# [PROVIDED INFORMATION]

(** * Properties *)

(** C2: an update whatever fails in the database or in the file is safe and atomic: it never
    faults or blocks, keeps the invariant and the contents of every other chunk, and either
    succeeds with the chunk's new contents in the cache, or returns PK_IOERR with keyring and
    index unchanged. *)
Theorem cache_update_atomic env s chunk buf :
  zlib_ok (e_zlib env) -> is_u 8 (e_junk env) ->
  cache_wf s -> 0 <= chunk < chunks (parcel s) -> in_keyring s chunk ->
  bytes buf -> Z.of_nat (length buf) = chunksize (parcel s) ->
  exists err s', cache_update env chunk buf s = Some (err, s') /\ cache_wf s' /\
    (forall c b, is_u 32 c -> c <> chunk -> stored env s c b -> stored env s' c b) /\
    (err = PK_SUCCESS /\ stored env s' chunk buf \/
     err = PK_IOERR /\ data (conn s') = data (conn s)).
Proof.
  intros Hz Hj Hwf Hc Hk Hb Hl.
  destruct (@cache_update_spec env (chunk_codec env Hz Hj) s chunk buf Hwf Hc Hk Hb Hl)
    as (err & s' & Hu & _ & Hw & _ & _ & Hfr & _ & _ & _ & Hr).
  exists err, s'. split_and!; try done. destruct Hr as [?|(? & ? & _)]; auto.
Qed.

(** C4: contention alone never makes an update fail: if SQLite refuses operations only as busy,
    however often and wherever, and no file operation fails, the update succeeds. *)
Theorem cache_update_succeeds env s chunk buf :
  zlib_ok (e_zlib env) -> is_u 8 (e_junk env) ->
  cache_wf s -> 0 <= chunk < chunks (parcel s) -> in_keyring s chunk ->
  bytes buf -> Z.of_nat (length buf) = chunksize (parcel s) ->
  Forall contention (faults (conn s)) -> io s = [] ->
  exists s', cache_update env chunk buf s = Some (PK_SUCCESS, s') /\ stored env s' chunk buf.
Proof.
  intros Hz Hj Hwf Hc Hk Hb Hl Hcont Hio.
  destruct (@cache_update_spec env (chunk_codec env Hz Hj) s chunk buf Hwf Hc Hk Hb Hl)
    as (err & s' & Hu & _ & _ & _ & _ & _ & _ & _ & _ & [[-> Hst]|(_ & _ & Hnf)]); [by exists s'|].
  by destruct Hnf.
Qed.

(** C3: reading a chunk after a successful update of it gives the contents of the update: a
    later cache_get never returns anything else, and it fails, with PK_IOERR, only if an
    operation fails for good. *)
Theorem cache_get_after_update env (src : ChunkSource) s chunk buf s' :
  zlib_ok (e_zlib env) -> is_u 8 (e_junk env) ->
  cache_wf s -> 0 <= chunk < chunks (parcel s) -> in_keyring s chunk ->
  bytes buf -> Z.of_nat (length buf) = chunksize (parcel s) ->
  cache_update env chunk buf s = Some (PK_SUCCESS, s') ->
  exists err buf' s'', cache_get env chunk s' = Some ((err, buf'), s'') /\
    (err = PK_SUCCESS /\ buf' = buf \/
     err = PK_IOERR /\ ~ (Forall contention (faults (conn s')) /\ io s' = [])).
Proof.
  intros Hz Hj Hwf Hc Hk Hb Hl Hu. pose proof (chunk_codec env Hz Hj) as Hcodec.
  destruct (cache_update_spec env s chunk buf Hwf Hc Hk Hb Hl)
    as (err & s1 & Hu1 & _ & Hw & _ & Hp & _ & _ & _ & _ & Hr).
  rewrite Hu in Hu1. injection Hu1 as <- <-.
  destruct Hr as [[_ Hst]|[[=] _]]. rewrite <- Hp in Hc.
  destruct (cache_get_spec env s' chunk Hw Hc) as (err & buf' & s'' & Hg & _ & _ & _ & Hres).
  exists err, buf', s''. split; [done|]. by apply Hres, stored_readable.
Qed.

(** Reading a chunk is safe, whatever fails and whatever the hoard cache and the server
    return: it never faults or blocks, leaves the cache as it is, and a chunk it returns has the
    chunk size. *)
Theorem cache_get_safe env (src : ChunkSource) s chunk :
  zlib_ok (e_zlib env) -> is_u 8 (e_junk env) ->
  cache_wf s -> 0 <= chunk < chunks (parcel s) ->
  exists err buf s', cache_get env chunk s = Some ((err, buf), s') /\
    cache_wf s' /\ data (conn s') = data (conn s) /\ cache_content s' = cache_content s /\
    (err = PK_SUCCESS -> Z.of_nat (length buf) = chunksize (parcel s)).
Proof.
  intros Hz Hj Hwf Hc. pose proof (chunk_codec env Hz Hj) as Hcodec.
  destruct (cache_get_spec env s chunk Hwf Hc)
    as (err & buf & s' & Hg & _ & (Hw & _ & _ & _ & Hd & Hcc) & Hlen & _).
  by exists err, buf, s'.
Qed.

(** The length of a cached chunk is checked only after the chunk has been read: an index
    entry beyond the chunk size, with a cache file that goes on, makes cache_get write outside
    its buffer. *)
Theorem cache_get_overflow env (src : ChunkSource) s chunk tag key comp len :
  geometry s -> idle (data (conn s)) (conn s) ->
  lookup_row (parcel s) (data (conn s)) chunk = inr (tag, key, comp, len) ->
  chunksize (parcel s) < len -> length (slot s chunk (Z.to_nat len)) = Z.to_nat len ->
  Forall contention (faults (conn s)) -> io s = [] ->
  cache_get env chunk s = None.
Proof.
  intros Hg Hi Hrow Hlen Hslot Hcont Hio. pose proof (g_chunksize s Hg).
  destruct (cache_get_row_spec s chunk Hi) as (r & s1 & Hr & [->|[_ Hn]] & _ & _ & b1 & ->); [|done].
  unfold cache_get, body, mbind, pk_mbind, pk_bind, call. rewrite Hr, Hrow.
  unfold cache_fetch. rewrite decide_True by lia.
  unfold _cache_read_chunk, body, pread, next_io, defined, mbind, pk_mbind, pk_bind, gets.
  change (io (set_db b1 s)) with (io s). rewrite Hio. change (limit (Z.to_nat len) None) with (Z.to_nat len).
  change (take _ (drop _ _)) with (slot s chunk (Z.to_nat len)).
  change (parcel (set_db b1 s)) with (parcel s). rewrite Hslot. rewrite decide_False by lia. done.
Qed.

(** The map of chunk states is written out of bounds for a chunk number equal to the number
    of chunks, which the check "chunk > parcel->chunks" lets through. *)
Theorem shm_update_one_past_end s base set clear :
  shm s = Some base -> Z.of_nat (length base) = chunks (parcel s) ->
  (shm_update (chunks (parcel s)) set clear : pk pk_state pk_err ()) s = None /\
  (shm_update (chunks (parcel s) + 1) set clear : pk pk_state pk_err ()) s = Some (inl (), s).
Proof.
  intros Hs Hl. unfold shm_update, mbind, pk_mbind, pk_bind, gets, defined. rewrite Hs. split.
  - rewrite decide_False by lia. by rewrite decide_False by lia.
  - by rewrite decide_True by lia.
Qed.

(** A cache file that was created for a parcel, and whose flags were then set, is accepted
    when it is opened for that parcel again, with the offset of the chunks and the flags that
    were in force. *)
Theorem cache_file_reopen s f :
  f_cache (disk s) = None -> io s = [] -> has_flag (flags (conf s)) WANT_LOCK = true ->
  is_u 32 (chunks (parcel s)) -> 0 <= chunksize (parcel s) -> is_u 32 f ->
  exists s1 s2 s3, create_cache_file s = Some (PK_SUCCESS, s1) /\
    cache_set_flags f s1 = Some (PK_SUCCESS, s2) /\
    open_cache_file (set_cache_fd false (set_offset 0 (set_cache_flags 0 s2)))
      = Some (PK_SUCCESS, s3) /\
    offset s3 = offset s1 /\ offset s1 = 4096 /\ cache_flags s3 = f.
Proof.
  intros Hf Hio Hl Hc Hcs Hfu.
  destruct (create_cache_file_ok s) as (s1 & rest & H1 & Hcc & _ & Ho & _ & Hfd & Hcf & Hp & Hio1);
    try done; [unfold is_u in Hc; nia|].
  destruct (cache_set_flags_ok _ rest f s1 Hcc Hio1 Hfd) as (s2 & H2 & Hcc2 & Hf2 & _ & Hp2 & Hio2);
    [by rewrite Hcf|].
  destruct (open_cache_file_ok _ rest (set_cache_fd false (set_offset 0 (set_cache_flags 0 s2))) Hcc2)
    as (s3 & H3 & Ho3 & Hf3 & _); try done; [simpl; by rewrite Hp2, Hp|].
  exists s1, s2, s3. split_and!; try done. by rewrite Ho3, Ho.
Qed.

# [WHAT THE TASK REQUIRES]
In the entries above, restate word for word the lines between the one holding "is_u 32 (chunks" and the one holding "[by rewrite Hcf|].", inclusive, and nothing besides.

# [ANSWER BOX]
  is_u 32 (chunks (parcel s)) -> 0 <= chunksize (parcel s) -> is_u 32 f ->
  exists s1 s2 s3, create_cache_file s = Some (PK_SUCCESS, s1) /\
    cache_set_flags f s1 = Some (PK_SUCCESS, s2) /\
    open_cache_file (set_cache_fd false (set_offset 0 (set_cache_flags 0 s2)))
      = Some (PK_SUCCESS, s3) /\
    offset s3 = offset s1 /\ offset s1 = 4096 /\ cache_flags s3 = f.
Proof.
  intros Hf Hio Hl Hc Hcs Hfu.
  destruct (create_cache_file_ok s) as (s1 & rest & H1 & Hcc & _ & Ho & _ & Hfd & Hcf & Hp & Hio1);
    try done; [unfold is_u in Hc; nia|].
  destruct (cache_set_flags_ok _ rest f s1 Hcc Hio1 Hfd) as (s2 & H2 & Hcc2 & Hf2 & _ & Hp2 & Hio2);
    [by rewrite Hcf|].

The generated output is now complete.